### How to complete this task
Return every line from the records below that has the word "mkConn".

### Record set
- - - -

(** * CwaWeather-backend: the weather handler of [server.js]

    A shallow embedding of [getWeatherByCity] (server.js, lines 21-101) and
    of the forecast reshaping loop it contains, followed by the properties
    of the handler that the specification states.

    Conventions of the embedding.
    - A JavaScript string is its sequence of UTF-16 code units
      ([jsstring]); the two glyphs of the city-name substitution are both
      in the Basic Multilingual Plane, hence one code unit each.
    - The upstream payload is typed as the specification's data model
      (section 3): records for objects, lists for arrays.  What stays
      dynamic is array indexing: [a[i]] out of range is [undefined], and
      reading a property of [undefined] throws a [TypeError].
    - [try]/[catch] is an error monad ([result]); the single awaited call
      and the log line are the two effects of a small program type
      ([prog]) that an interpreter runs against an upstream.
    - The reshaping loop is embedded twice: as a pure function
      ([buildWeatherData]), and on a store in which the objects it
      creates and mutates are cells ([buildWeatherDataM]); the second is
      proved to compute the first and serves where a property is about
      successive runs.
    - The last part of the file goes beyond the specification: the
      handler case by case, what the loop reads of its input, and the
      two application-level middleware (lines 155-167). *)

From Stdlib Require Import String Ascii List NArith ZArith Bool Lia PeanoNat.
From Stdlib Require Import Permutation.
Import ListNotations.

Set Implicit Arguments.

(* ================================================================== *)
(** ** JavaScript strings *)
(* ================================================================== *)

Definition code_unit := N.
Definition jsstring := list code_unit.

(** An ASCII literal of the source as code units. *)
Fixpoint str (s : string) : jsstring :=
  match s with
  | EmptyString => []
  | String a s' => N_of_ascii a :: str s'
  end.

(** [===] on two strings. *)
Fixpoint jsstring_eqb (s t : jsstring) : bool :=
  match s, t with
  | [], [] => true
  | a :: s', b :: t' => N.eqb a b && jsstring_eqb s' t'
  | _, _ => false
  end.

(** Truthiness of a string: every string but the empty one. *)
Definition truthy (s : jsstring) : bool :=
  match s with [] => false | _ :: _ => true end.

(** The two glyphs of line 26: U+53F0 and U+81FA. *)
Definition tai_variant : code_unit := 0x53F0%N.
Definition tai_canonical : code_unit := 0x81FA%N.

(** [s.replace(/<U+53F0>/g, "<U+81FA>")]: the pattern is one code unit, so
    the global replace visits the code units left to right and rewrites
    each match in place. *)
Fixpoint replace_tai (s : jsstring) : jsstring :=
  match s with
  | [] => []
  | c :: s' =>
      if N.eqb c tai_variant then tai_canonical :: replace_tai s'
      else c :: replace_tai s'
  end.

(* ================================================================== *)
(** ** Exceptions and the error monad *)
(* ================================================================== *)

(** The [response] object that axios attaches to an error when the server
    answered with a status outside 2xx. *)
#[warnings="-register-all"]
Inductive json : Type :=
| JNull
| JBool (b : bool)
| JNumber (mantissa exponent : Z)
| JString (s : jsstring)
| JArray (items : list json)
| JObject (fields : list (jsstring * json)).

- - - -

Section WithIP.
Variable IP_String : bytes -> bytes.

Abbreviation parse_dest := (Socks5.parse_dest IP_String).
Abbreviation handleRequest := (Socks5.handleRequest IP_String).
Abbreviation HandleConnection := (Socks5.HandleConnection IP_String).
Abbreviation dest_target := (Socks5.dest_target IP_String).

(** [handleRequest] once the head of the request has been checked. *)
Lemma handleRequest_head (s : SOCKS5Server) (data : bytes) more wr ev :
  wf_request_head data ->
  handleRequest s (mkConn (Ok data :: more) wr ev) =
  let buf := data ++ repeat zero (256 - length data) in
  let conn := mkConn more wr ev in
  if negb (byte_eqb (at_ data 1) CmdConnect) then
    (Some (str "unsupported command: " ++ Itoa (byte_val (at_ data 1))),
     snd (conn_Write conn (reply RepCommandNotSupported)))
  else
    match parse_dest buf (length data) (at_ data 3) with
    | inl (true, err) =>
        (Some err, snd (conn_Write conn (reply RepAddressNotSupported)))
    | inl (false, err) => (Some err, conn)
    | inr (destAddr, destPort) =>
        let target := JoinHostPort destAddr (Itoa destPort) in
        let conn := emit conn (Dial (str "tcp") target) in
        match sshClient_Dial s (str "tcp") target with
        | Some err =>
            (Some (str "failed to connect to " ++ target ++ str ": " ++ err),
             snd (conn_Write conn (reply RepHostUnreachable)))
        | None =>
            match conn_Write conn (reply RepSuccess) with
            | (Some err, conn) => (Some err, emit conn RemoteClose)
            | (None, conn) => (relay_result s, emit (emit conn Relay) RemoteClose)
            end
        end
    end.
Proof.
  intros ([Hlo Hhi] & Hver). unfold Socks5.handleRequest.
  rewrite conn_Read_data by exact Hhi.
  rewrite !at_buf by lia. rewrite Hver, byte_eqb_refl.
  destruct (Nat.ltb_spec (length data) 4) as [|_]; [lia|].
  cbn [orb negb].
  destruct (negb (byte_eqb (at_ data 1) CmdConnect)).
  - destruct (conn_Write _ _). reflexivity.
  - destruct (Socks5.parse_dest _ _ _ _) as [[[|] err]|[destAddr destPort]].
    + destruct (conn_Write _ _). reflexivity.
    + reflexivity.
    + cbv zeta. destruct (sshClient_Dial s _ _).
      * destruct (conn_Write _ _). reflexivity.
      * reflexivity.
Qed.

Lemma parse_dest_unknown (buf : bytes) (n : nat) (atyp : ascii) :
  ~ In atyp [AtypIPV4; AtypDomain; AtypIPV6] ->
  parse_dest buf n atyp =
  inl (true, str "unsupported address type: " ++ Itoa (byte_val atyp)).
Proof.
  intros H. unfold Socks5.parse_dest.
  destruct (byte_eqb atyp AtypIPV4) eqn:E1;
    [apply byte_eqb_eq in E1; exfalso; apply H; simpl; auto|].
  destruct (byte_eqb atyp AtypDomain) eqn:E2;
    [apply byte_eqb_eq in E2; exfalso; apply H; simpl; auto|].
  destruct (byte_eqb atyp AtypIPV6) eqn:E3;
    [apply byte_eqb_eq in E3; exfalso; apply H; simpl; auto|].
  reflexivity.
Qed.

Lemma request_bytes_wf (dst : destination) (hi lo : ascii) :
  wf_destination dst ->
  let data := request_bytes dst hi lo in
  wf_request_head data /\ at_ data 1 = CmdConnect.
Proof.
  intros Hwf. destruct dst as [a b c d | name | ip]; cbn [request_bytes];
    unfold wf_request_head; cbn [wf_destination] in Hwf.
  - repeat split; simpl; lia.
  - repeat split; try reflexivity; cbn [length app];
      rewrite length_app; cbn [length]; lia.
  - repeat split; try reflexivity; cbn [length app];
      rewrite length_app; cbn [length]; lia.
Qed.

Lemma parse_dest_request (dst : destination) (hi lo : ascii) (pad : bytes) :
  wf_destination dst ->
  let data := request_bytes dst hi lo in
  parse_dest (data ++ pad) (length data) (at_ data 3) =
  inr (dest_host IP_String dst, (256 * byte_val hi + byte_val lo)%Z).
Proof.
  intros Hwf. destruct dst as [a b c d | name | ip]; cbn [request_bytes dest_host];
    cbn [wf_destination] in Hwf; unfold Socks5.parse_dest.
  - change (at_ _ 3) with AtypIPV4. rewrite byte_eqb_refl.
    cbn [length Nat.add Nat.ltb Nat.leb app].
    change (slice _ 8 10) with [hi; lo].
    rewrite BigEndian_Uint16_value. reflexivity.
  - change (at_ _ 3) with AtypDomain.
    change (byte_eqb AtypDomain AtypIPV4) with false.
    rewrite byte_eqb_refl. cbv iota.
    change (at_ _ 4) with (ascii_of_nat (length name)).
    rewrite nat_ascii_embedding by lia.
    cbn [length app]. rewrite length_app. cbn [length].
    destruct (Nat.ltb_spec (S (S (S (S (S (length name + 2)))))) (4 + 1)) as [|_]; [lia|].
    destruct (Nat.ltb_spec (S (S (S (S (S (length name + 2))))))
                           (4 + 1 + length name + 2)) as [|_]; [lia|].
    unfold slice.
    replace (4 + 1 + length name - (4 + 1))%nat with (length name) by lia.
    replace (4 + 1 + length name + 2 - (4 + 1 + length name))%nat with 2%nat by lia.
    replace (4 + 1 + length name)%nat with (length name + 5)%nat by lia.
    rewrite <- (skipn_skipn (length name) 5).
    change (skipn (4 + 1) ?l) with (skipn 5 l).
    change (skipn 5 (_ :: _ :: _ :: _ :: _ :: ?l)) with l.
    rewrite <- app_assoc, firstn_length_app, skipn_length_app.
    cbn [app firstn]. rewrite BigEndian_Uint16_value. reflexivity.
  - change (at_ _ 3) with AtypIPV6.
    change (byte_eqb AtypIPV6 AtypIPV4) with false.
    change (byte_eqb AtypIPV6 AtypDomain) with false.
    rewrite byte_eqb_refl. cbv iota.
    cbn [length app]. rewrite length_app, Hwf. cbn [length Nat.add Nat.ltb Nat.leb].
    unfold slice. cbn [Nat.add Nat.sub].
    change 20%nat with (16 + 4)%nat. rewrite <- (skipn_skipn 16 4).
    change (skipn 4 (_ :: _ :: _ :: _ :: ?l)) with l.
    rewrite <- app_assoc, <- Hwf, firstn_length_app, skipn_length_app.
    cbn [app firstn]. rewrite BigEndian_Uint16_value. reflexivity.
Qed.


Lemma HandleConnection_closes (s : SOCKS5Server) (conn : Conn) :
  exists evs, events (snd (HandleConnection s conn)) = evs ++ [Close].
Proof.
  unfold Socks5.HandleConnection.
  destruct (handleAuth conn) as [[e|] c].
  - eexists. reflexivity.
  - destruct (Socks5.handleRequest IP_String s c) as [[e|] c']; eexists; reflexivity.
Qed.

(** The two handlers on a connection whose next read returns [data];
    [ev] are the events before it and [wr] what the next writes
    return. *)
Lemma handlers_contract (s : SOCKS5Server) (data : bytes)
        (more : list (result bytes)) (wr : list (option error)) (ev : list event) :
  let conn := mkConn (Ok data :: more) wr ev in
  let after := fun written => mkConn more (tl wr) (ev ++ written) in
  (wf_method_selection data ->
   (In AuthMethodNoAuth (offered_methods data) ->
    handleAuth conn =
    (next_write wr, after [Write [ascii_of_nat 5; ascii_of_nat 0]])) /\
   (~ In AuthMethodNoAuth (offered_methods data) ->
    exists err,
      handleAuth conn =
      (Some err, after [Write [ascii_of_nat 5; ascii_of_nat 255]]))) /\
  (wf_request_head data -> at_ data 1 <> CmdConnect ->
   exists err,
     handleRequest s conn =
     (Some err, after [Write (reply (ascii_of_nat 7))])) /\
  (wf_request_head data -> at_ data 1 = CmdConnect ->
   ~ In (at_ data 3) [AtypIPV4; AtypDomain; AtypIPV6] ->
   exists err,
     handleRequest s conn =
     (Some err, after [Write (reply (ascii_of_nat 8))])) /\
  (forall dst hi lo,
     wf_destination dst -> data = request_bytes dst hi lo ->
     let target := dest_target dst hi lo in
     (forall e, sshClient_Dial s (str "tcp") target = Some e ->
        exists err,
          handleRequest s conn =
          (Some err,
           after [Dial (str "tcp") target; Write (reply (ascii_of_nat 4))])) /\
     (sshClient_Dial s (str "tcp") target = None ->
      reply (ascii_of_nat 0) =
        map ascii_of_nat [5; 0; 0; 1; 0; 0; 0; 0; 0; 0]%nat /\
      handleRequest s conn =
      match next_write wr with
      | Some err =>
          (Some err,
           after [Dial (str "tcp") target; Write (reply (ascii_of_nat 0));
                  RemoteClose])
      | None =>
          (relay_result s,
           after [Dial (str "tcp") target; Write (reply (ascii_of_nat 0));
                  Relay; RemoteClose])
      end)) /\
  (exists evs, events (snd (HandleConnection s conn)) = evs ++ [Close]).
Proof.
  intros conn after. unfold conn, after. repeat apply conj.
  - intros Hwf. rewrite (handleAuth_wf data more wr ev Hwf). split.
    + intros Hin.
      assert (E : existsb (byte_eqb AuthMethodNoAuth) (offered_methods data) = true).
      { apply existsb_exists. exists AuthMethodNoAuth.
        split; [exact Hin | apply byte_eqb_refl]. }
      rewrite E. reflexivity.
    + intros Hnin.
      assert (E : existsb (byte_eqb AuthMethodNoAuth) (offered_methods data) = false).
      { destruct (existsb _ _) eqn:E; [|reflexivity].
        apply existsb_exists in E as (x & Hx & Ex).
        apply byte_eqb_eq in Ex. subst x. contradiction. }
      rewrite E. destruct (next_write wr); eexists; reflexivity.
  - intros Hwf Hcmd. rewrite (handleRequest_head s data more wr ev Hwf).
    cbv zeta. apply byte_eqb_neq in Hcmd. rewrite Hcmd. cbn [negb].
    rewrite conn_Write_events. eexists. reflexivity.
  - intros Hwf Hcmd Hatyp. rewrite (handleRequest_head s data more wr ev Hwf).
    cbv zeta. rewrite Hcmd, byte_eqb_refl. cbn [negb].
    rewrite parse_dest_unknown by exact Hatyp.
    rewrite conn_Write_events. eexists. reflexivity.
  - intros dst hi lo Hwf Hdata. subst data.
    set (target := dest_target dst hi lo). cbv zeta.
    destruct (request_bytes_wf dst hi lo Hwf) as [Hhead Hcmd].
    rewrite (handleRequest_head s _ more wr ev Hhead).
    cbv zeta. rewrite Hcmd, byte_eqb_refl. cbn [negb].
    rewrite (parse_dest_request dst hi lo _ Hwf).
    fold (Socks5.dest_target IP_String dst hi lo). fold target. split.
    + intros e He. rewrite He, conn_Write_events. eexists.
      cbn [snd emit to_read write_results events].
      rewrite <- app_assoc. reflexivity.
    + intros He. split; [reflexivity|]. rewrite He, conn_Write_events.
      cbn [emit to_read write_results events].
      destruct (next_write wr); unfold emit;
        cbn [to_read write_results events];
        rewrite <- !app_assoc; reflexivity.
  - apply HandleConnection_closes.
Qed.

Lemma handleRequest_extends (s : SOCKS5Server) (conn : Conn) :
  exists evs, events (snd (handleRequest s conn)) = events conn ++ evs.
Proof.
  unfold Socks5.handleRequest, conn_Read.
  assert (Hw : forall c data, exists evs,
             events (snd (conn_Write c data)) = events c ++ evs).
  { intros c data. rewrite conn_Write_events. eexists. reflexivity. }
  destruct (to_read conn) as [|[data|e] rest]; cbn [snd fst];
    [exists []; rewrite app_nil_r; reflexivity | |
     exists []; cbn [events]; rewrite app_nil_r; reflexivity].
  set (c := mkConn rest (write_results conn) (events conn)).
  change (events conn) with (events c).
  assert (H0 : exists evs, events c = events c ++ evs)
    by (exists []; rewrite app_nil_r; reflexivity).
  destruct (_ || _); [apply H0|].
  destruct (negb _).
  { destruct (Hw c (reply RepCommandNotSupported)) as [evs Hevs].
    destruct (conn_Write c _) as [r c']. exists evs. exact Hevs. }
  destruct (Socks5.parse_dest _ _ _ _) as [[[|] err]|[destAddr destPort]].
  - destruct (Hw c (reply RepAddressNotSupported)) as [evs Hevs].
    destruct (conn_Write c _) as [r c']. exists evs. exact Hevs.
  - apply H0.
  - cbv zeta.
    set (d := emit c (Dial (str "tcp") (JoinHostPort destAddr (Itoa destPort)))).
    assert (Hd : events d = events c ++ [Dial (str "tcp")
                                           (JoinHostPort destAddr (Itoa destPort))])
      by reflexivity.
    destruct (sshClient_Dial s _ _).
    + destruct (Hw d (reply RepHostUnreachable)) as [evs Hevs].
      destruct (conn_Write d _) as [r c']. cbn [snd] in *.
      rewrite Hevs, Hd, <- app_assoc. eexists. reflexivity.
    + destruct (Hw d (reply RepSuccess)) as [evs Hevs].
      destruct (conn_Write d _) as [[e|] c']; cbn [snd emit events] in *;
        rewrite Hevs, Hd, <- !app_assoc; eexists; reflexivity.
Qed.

- - - -

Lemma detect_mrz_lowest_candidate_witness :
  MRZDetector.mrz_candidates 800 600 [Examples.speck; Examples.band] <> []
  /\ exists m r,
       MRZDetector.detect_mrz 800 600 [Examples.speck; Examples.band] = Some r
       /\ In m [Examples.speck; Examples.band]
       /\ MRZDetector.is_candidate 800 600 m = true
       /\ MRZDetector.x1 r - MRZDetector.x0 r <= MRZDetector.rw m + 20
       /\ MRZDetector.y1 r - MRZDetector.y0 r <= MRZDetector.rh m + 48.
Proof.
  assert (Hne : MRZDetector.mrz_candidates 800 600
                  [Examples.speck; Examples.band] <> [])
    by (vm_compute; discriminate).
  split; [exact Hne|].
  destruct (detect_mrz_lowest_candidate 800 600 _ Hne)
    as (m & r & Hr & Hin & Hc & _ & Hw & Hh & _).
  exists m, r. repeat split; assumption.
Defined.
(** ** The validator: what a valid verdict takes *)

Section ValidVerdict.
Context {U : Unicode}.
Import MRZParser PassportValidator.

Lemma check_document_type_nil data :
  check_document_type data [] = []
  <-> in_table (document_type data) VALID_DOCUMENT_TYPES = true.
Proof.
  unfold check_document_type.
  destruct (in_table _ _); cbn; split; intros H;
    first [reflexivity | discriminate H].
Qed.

- - - -

### Response to this task
  handleRequest s (mkConn (Ok data :: more) wr ev) =
  let conn := mkConn more wr ev in
  let conn := mkConn (Ok data :: more) wr ev in
  let after := fun written => mkConn more (tl wr) (ev ++ written) in
  set (c := mkConn rest (write_results conn) (events conn)).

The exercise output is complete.